I think we have established that peer review is not a worthwhile process of quality control for scholarly papers.
Still, there needs to be something. Take this “research” reported in the Guardian and picked up by the Australian Fairfax papers. The conclusion seems to have been that listening to “pro-social” (sorry for all the quote marks – I can’t let readers think these are my words) songs makes you act act more nicely soon after.
His experiments took groups of students and split them at random into those who listened individually either to socially-conscious songs or those with a neutral message, and then used various ways to measure the apparent effect. In one, after the music had stopped, a researcher “accidentally” knocked a cup of pencils from a table and paused briefly before beginning to collect them.

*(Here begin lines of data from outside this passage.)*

Lemma product_same A A' B B' :
  same_entries A A' -> same_entries B B' ->
  same_entries (Spec.product A B) (Spec.product A' B').
Proof.
  intros HA HB. unfold Spec.product, same_entries. cbn [map].
  assert (Hentry : forall i j,
             same_value
               (Spec.at_ A i 0 * Spec.at_ B 0 j + Spec.at_ A i 1 * Spec.at_ B 1 j
                + Spec.at_ A i 2 * Spec.at_ B 2 j + Spec.at_ A i 3 * Spec.at_ B 3 j)%f32
               (Spec.at_ A' i 0 * Spec.at_ B' 0 j + Spec.at_ A' i 1 * Spec.at_ B' 1 j
                + Spec.at_ A' i 2 * Spec.at_ B' 2 j + Spec.at_ A' i 3 * Spec.at_ B' 3 j)%f32).
  { intros i j.
    apply add_same; [apply add_same; [apply add_same|]|];
      apply mul_same; apply at_same; assumption. }
  repeat match goal with
         | |- Forall2 _ [] [] => constructor
         | |- Forall2 _ (_ :: _) (_ :: _) => constructor
         | |- same_value _ _ => apply Hentry
         end.
Qed.

Lemma mul_rows A B : rows (glm.mul A B) = Spec.product (rows A) (rows B).
Proof. destruct A as [[] [] [] []], B as [[] [] [] []]. reflexivity. Qed.

(** ** Products and sums with a zero or a one *)

Section Zeros.
Variables (a b s : bool) (m : positive) (e : Z).

Lemma mul_zero_zero : f32.mul (S754_zero a) (S754_zero b) = S754_zero (xorb a b).
Proof. reflexivity. Qed.
Lemma mul_zero_finite : f32.mul (S754_zero a) (S754_finite s m e) = S754_zero (xorb a s).
Proof. reflexivity. Qed.
Lemma mul_finite_zero : f32.mul (S754_finite s m e) (S754_zero b) = S754_zero (xorb s b).
Proof. reflexivity. Qed.
Lemma add_zero_zero : f32.add (S754_zero a) (S754_zero b) = S754_zero (a && b).
Proof. destruct a, b; reflexivity. Qed.
Lemma add_zero_finite : f32.add (S754_zero a) (S754_finite s m e) = S754_finite s m e.
Proof. reflexivity. Qed.
Lemma add_finite_zero : f32.add (S754_finite s m e) (S754_zero b) = S754_finite s m e.
Proof. reflexivity. Qed.
Lemma sub_zero_zero : f32.sub (S754_zero a) (S754_zero b) = S754_zero (a && negb b).
Proof. destruct a, b; reflexivity. Qed.
Lemma sub_zero_finite :
  f32.sub (S754_zero a) (S754_finite s m e) = S754_finite (negb s) m e.
Proof. reflexivity. Qed.
Lemma sub_finite_zero : f32.sub (S754_finite s m e) (S754_zero b) = S754_finite s m e.
Proof. reflexivity. Qed.
Lemma opp_zero : f32.opp (S754_zero a) = S754_zero (negb a).
Proof. reflexivity. Qed.
Lemma opp_finite : f32.opp (S754_finite s m e) = S754_finite (negb s) m e.
Proof. reflexivity. Qed.

End Zeros.

Create Rewrite HintDb f32.

#[local] Hint Rewrite mul_zero_zero mul_zero_finite mul_finite_zero add_zero_zero
  add_zero_finite add_finite_zero sub_zero_zero sub_zero_finite sub_finite_zero
  opp_zero opp_finite : f32.
#[local] Hint Rewrite one_mul_finite finite_mul_one using (assumption || reflexivity) : f32.

Ltac finite_cases x :=
  destruct x as [?| | |? ? ?]; try discriminate;
  cbn [finite32] in *.

Ltac entries :=
  unfold same_entries;
  repeat match goal with
         | |- Forall2 _ [] [] => constructor
         | |- Forall2 _ (_ :: _) (_ :: _) => constructor
         | |- same_value _ _ => first [ left; reflexivity | right; split; reflexivity ]
         end.

Ltac glm_unfold :=
  cbv [rows glm.mul glm.translate glm.rotate glm.scale glm.identity glm.vadd glm.vmul
       glm.x glm.y glm.z glm.w glm.x3 glm.y3 glm.z3
       glm.col0 glm.col1 glm.col2 glm.col3
       Spec.Translation Spec.Scale Spec.identity
       RotationX_glm RotationY_glm RotationZ_glm].

Lemma translate_rows tx ty tz :
  finite32 tx = true -> finite32 ty = true -> finite32 tz = true ->
  same_entries (rows (glm.translate (glm.Vec3 tx ty tz))) (Spec.Translation tx ty tz).
Proof.
  intros Hx Hy Hz. glm_unfold.
  finite_cases tx; finite_cases ty; finite_cases tz; autorewrite with f32; entries.
Qed.

Lemma scale_rows sx sy sz :
  finite32 sx = true -> finite32 sy = true -> finite32 sz = true ->
  same_entries (rows (glm.scale (glm.Vec3 sx sy sz))) (Spec.Scale sx sy sz).
Proof.
  intros Hx Hy Hz. glm_unfold.
  finite_cases sx; finite_cases sy; finite_cases sz; autorewrite with f32; entries.
Qed.

Lemma normalize_x : glm.normalize (glm.Vec3 1 0 0) = glm.Vec3 1 0 0.
Proof. vm_compute. reflexivity. Qed.
Lemma normalize_y : glm.normalize (glm.Vec3 0 1 0) = glm.Vec3 0 1 0.
Proof. vm_compute. reflexivity. Qed.
Lemma normalize_z : glm.normalize (glm.Vec3 0 0 1) = glm.Vec3 0 0 1.
Proof. vm_compute. reflexivity. Qed.

(** [glm::rotate] about a coordinate axis, from the cosine [c], the sine [s],
    [d] for [1 - c] and [u] for [c + d]. *)
Ltac rotate_rows c s :=
  intros Hc Hs Hd Hu; unfold glm.rotate; rewrite ?normalize_x, ?normalize_y, ?normalize_z;
  glm_unfold; unfold axis_entry in *;
  generalize dependent (f32.sub 1%f32 c); intros d Hd Hu;
  rewrite !(mul_one d Hd);
  generalize dependent (f32.add c d); intros u Hu;
  finite_cases c; finite_cases s; finite_cases d; finite_cases u;
  autorewrite with f32; entries.

Lemma rotateX_rows lm a :
  let c := cosf lm a in
  let s := sinf lm a in
  finite32 c = true -> finite32 s = true ->
  finite32 (1 - c)%f32 = true -> finite32 (axis_entry c) = true ->
  same_entries (rows (glm.rotate lm a (glm.Vec3 1 0 0))) (RotationX_glm c s).
Proof. intros c s. subst c s. rotate_rows (cosf lm a) (sinf lm a). Qed.

Lemma rotateY_rows lm a :
  let c := cosf lm a in
  let s := sinf lm a in
  finite32 c = true -> finite32 s = true ->
  finite32 (1 - c)%f32 = true -> finite32 (axis_entry c) = true ->
  same_entries (rows (glm.rotate lm a (glm.Vec3 0 1 0))) (RotationY_glm c s).
Proof. intros c s. subst c s. rotate_rows (cosf lm a) (sinf lm a). Qed.

Lemma rotateZ_rows lm a :
  let c := cosf lm a in
  let s := sinf lm a in
  finite32 c = true -> finite32 s = true ->
  finite32 (1 - c)%f32 = true -> finite32 (axis_entry c) = true ->
  same_entries (rows (glm.rotate lm a (glm.Vec3 0 0 1))) (RotationZ_glm c s).
Proof. intros c s. subst c s. rotate_rows (cosf lm a) (sinf lm a). Qed.

Lemma rotation_finite_rows lm degrees :
  rotation_finite lm degrees = true ->
  let c := cosf lm (glm.radians degrees) in
  let s := sinf lm (glm.radians degrees) in
  same_entries (rows (glm.rotate lm (glm.radians degrees) (glm.Vec3 1 0 0)))
               (RotationX_glm c s) /\
  same_entries (rows (glm.rotate lm (glm.radians degrees) (glm.Vec3 0 1 0)))
               (RotationY_glm c s) /\
  same_entries (rows (glm.rotate lm (glm.radians degrees) (glm.Vec3 0 0 1)))
               (RotationZ_glm c s).
Proof.
  unfold rotation_finite. cbv zeta. intros H.
  apply andb_prop in H as [H Hu]. apply andb_prop in H as [H Hd].
  apply andb_prop in H as [Hc Hs].
  split; [|split]; [apply rotateX_rows | apply rotateY_rows | apply rotateZ_rows];
    assumption.
Qed.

On average, those who had heard songs like Michael Jackson’s Heal the World responded more quickly and picked up almost five times as many pencils as people in the other group.
What should be done about dopey stuff like this? How about a kind of peer ridicule? An academic Hall of Infamy? I’ll bet it pops up again in one of those “numerous studies have shown…” stories.
Unmatched, though, is the paper by postmodern teacher of nursing Dave Holmes from 2006 concluding that evidenced based medicine is fascist because it excludes other ways of knowing. The paper is here and is worth reading right through. You might laugh or grind your teeth in anger.